◆ **PROMPT**
Output range, inclusive: from the line containing "option (list string" to the line containing "(** The statements". Restate those lines from the data below word for word and only those.

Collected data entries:
(** * Mouse_fmriPype: the BOLD preprocessing workflow and its confound
    regression engine

    A shallow embedding of [preprocess_bold_pkg/confounds.py] and
    [preprocess_bold_pkg/main_wf.py].

    - Python exceptions are values of [exn]; fallible code returns
      [result A = exn + A].
    - The libraries the code calls (the builtin [float], numpy's mean,
      nilearn's masking, cleaning and smoothing) are the fields of the class
      [Library]; the code is embedded over an arbitrary instance.
    - Calls that leave the process (nilearn calls, files written) are logged
      as a list of [event]s, in program order.
    - A nipype workflow is the list of port-to-port edges its [connect] calls
      add; its stages are the Python variables that hold the nodes. *)

From Stdlib Require Import QArith Ascii.
From stdpp Require Import base list strings gmap relations.

Open Scope string_scope.
Open Scope nat_scope.
Open Scope list_scope.
Open Scope stdpp_scope.

(** ** Python exceptions and fallible results *)

Inductive exn :=
| ValueError
| IndexError
| LibraryError.

Definition result := sum exn.

#[global] Instance result_ret : MRet result := λ A, inr.
#[global] Instance result_bind : MBind result :=
  λ A B f m, match m with inl e => inl e | inr a => f a end.

(** [range(a, b)] *)
Definition range (a b : nat) : list nat := seq a (b - a).

(** ** Libraries called by the code *)

(** The arguments of one [nilearn.image.clean_img] call. *)
Record clean_args (val : Type) := CleanArgs {
  detrend : bool;
  standardize : bool;
  high_pass : Q;
  confounds : list (list val);
  t_r : Q
}.
Arguments CleanArgs {val}.
Arguments detrend {val}.
Arguments standardize {val}.
Arguments high_pass {val}.
Arguments confounds {val}.
Arguments t_r {val}.

Class Library := {
  (** a float64 array cell, and the [0.0] that [np.zeros] fills with *)
  val : Type;
  zero : val;
  (** the builtin [float(s)]; [None] is its [ValueError] *)
  py_float : string → option val;
  (** [np.mean] of one row *)
  np_mean : list val → val;
  (** an image file; a 4-D series has [n_volumes] time points *)
  image : Type;
  n_volumes : image → nat;
  (** [nilearn.masking.apply_mask(bold, mask)]: a (time points x voxels)
      array *)
  apply_mask : image → image → result (list (list val));
  apply_mask_rows b m s : apply_mask b m = inr s → length s = n_volumes b;
  (** [nilearn.image.clean_img] and [nilearn.image.smooth_img] *)
  clean_img : image → clean_args val → result image;
  smooth_img : image → Q → result image
}.

(** ** numpy arrays as lists of rows *)

Abbreviation matrix := (list (list val)).

Section Arrays.
Context `{L : Library}.

(** [np.zeros([r, c])] for non-negative [r] *)
Definition np_zeros (r c : nat) : matrix := replicate r (replicate c zero).

(** [a[j, k] = v]: numpy raises IndexError out of bounds *)
Definition setitem2 (a : matrix) (j k : nat) (v : val) : result matrix :=
  match a !! j with
  | None => inl IndexError
  | Some r =>
      if decide (k < length r) then inr (<[j := <[k := v]> r]> a)
      else inl IndexError
  end.

(** ** [extract_rigid_movpar]

    The argument is the list of rows that [csv.reader] yields for the
    motion-parameter file. *)

(** [for i in range(2,len(row)): movpar[j,i-2]=float(row[i])] *)
Fixpoint fill_fields (row : list string) (idx : list nat) (j : nat)
    (movpar : matrix) : result matrix :=
  match idx with
  | [] => inr movpar
  | i :: idx' =>
      match row !! i with
      | None => inl IndexError
      | Some s =>
          match py_float s with
          | None => inl ValueError
          | Some v =>
              movpar' ← setitem2 movpar j (i - 2) v;
              fill_fields row idx' j movpar'
          end
      end
  end.

(** [for row in temp[1:]: ...; j=j+1] *)
Fixpoint fill_rows (rows : list (list string)) (j : nat) (movpar : matrix)
    : result matrix :=
  match rows with
  | [] => inr movpar
  | row :: rest =>
      movpar' ← fill_fields row (range 2 (length row)) j movpar;
      fill_rows rest (j + 1) movpar'
  end.

Definition extract_rigid_movpar (temp : list (list string)) : result matrix :=
  (* np.zeros([len(temp)-1, 6]) raises ValueError on a negative dimension *)
  if decide (length temp = 0) then inl ValueError
  else fill_rows (tail temp) 0 (np_zeros (length temp - 1) 6).

(** [a[:, k] = v] for a 1-D [v]: numpy broadcasts a length-1 [v] to every
    row and raises ValueError on any other length mismatch.  [k] is a literal
    below the row width at every call. *)
Definition setcol (a : matrix) (k : nat) (v : list val) : result matrix :=
  if decide (length v = length a) then
    inr (zip_with (λ r x, <[k := x]> r) a v)
  else
    match v with
    | [x] => inr ((λ r, <[k := x]> r) <$> a)
    | _ => inl ValueError
    end.

(** [a[:, lo:hi] = b] for a 2-D [b] whose rows are [hi - lo] wide: numpy
    broadcasts a one-row [b] to every row and raises ValueError on any other
    row-count mismatch. *)
Definition setblock (a : matrix) (lo hi : nat) (b : matrix) : result matrix :=
  let put r br := take lo r ++ br ++ drop hi r in
  if decide (length b = length a) then inr (zip_with put a b)
  else
    match b with
    | [br] => inr ((λ r, put r br) <$> a)
    | _ => inl ValueError
    end.

(** [np.r_[a0:b0, a1:b1, ...]] *)
Definition np_r_ (slices : list (nat * nat)) : list nat :=
  slices ≫= λ s, range s.1 s.2.

(** [a[:, idx]]: IndexError when an index is outside a row *)
Definition getcols (a : matrix) (idx : list nat) : result matrix :=
  match mapM (λ r : list val, mapM (λ i, r !! i) idx) a with
  | Some m => inr m
  | None => inl IndexError
  end.

End Arrays.

(** ** Effects: the log of library calls and files written *)

Section Engine.
Context `{L : Library}.

(** One field of a line of the CSV file that [DataFrame.to_csv] writes. *)
Inductive csv_field :=
| Label (s : string)
| RowIndex (i : nat)
| Cell (v : val).

Inductive event :=
| Call_apply_mask (bold mask : image)
| Call_clean_img (bold : image) (a : clean_args val)
| Call_smooth_img (img : image) (fwhm : Q)
| To_csv (path : string) (lines : list (list csv_field))
| To_filename (path : string) (img : image).

(** A computation logs events and returns or raises. *)
Definition M (A : Type) : Type := list event * result A.

#[global] Instance M_ret : MRet M := λ A a, ([], inr a).
#[global] Instance M_bind : MBind M :=
  λ A B f m,
    match m with
    | (t, inl e) => (t, inl e)
    | (t, inr a) => let '(t', r) := f a in (t ++ t', r)
    end.

Definition emit (e : event) : M unit := ([e], inr ()).
Definition lift {A} (r : result A) : M A := ([], r).

(** ** [write_confound_csv] *)

(** [DataFrame.to_csv] with the default [RangeIndex]: a header line that
    starts with the empty index label, then one line per row, each starting
    with the row's index. *)
Definition to_csv (columns : list string) (data : matrix)
    : list (list csv_field) :=
  (Label "" :: (Label <$> columns))
    :: imap (λ i r, RowIndex i :: (Cell <$> r)) data.

Definition write_confound_csv (confound_array : matrix)
    (column_names : list string) : M string :=
  (* df.columns=column_names raises ValueError on a length mismatch *)
  if decide (Forall (λ r, length r = length column_names) confound_array) then
    let csv_path := "confounds.csv" in
    _ ← emit (To_csv csv_path (to_csv column_names confound_array));
    mret csv_path
  else lift (inl ValueError).

(** Modelled from the spec: the reader of the confound table, which the
    sources do not contain.  It reads the table back as "9 named columns, one
    row per volume": the header gives the column names after the index
    label, every other line gives one row of cells after its row index, and
    a line whose width differs from the header's is refused. *)
Definition read_confound_csv (lines : list (list csv_field))
    : option (list string * matrix) :=
  match lines with
  | (Label _ :: header) :: rows =>
      columns ← mapM (λ f, match f with Label s => Some s | _ => None end)
                  header;
      data ← mapM (λ line,
                match line with
                | RowIndex _ :: cells =>
                    mapM (λ f, match f with Cell v => Some v | _ => None end)
                      cells
                | _ => None
                end) rows;
      if decide (Forall (λ r, length r = length columns) data)
      then Some (columns, data) else None
  | _ => None
  end.

(** ** [clean_bold] *)

Definition clean_bold (bold : image) (confounds_array : matrix) : M string :=
  let a := CleanArgs true true (1 # 100) confounds_array (12 # 10) in
  _ ← emit (Call_clean_img bold a);
  regressed_bold ← lift (clean_img bold a);
  _ ← emit (Call_smooth_img regressed_bold (3 # 10));
  cleaned ← lift (smooth_img regressed_bold (3 # 10));
  let cleaned_path := "cleaned.nii.gz" in
  _ ← emit (To_filename cleaned_path cleaned);
  mret cleaned_path.

(** ** [extract_mask_trace] *)

Definition extract_mask_trace (bold mask : image) : M (list val) :=
  _ ← emit (Call_apply_mask bold mask);
  mask_signal ← lift (apply_mask bold mask);
  mret (np_mean <$> mask_signal).

(** ** [ConfoundRegression] *)

Record ConfoundRegressionInputSpec := {
  bold : image;
  movpar_file : list (list string);
  brain_mask : image;
  WM_mask : image;
  CSF_mask : image;
  apply_GSR : bool;
  motioncorr_24params : bool
}.

Record ConfoundRegressionOutputSpec := {
  cleaned_bold : string;
  confounds_csv : string
}.

Definition csv_columns : list string :=
  ["WM_signal"; "CSF_signal"; "global_signal";
   "mov1"; "mov2"; "mov3"; "rot1"; "rot2"; "rot3"].

(** The statements of [_run_interface] up to the assembled matrix. *)
Definition assemble_confounds (inputs : ConfoundRegressionInputSpec)
    : M matrix :=
  let num_confounds := 9 in
  WM_signal ← extract_mask_trace (bold inputs) (WM_mask inputs);
  let confounds := np_zeros (length WM_signal) num_confounds in
  confounds ← lift (setcol confounds 0 WM_signal);
  CSF_signal ← extract_mask_trace (bold inputs) (CSF_mask inputs);
  confounds ← lift (setcol confounds 1 CSF_signal);
  global_signal ← extract_mask_trace (bold inputs) (brain_mask inputs);
  confounds ← lift (setcol confounds 2 global_signal);
  movpar ← lift (extract_rigid_movpar (movpar_file inputs));
  lift (setblock confounds 3 9 movpar).

(** The result is the pair of attributes that [_list_outputs] reads back. *)
Definition _run_interface (inputs : ConfoundRegressionInputSpec)
    : M ConfoundRegressionOutputSpec :=
  confounds ← assemble_confounds inputs;
  confounds_csv ← write_confound_csv confounds csv_columns;
  cleaned ←
    (if apply_GSR inputs then clean_bold (bold inputs) confounds
     else
       selected ← lift (getcols confounds (np_r_ [(0, 3); (4, 9)]));
       clean_bold (bold inputs) selected);
  mret {| cleaned_bold := cleaned; confounds_csv := confounds_csv |}.

(** The inputs of a node built as [ConfoundRegression(apply_GSR=g, ...)]. *)
Definition with_GSR (g : bool) (inputs : ConfoundRegressionInputSpec)
    : ConfoundRegressionInputSpec :=
  {| bold := bold inputs;
     movpar_file := movpar_file inputs;
     brain_mask := brain_mask inputs;
     WM_mask := WM_mask inputs;
     CSF_mask := CSF_mask inputs;
     apply_GSR := g;
     motioncorr_24params := motioncorr_24params inputs |}.

End Engine.

(** ** nipype workflows

    [Workflow.connect] adds the two nodes of every connection to the graph
    and one edge per port pair; it raises when the destination port is
    already bound.  A node that is created but never connected is not part
    of the graph.  nipype also refuses a port that its node does not
    declare; that check needs the interfaces of the nodes, several of which
    are not in the sources, and is not part of [connect] here: it is stated
    apart, as [ports_exist], for the interfaces the sources define. *)

Section Workflow.
Context {stage : Type} `{EqDecision stage}.

Record edge := Edge {
  src : stage;
  src_port : string;
  dst : stage;
  dst_port : string
}.

Record workflow := Workflow {
  wf_name : string;
  wf_edges : list edge
}.

(** One element of the list given to [connect]:
    [(u, v, [(out, in), ...])]. *)
Definition connection : Type := stage * stage * list (string * string).

Definition bound (g : list edge) (v : stage) (p : string) : bool :=
  bool_decide (Exists (λ e, dst e = v ∧ dst_port e = p) g).

Fixpoint connect_ports (g : list edge) (u v : stage)
    (ports : list (string * string)) : result (list edge) :=
  match ports with
  | [] => inr g
  | (a, b) :: rest =>
      if bound g v b then inl LibraryError
      else connect_ports (g ++ [Edge u a v b]) u v rest
  end.

Fixpoint connect_list (g : list edge) (cl : list connection)
    : result (list edge) :=
  match cl with
  | [] => inr g
  | (u, v, ports) :: rest =>
      g' ← connect_ports g u v ports;
      connect_list g' rest
  end.

Definition connect (wf : workflow) (cl : list connection) : result workflow :=
  g ← connect_list (wf_edges wf) cl;
  mret (Workflow (wf_name wf) g).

◆ **REPLY**
    : option (list string * matrix) :=
  match lines with
  | (Label _ :: header) :: rows =>
      columns ← mapM (λ f, match f with Label s => Some s | _ => None end)
                  header;
      data ← mapM (λ line,
                match line with
                | RowIndex _ :: cells =>
                    mapM (λ f, match f with Cell v => Some v | _ => None end)
                      cells
                | _ => None
                end) rows;
      if decide (Forall (λ r, length r = length columns) data)
      then Some (columns, data) else None
  | _ => None
  end.

(** ** [clean_bold] *)

Definition clean_bold (bold : image) (confounds_array : matrix) : M string :=
  let a := CleanArgs true true (1 # 100) confounds_array (12 # 10) in
  _ ← emit (Call_clean_img bold a);
  regressed_bold ← lift (clean_img bold a);
  _ ← emit (Call_smooth_img regressed_bold (3 # 10));
  cleaned ← lift (smooth_img regressed_bold (3 # 10));
  let cleaned_path := "cleaned.nii.gz" in
  _ ← emit (To_filename cleaned_path cleaned);
  mret cleaned_path.

(** ** [extract_mask_trace] *)

Definition extract_mask_trace (bold mask : image) : M (list val) :=
  _ ← emit (Call_apply_mask bold mask);
  mask_signal ← lift (apply_mask bold mask);
  mret (np_mean <$> mask_signal).

(** ** [ConfoundRegression] *)

Record ConfoundRegressionInputSpec := {
  bold : image;
  movpar_file : list (list string);
  brain_mask : image;
  WM_mask : image;
  CSF_mask : image;
  apply_GSR : bool;
  motioncorr_24params : bool
}.

Record ConfoundRegressionOutputSpec := {
  cleaned_bold : string;
  confounds_csv : string
}.

Definition csv_columns : list string :=
  ["WM_signal"; "CSF_signal"; "global_signal";
   "mov1"; "mov2"; "mov3"; "rot1"; "rot2"; "rot3"].

(** The statements of [_run_interface] up to the assembled matrix. *)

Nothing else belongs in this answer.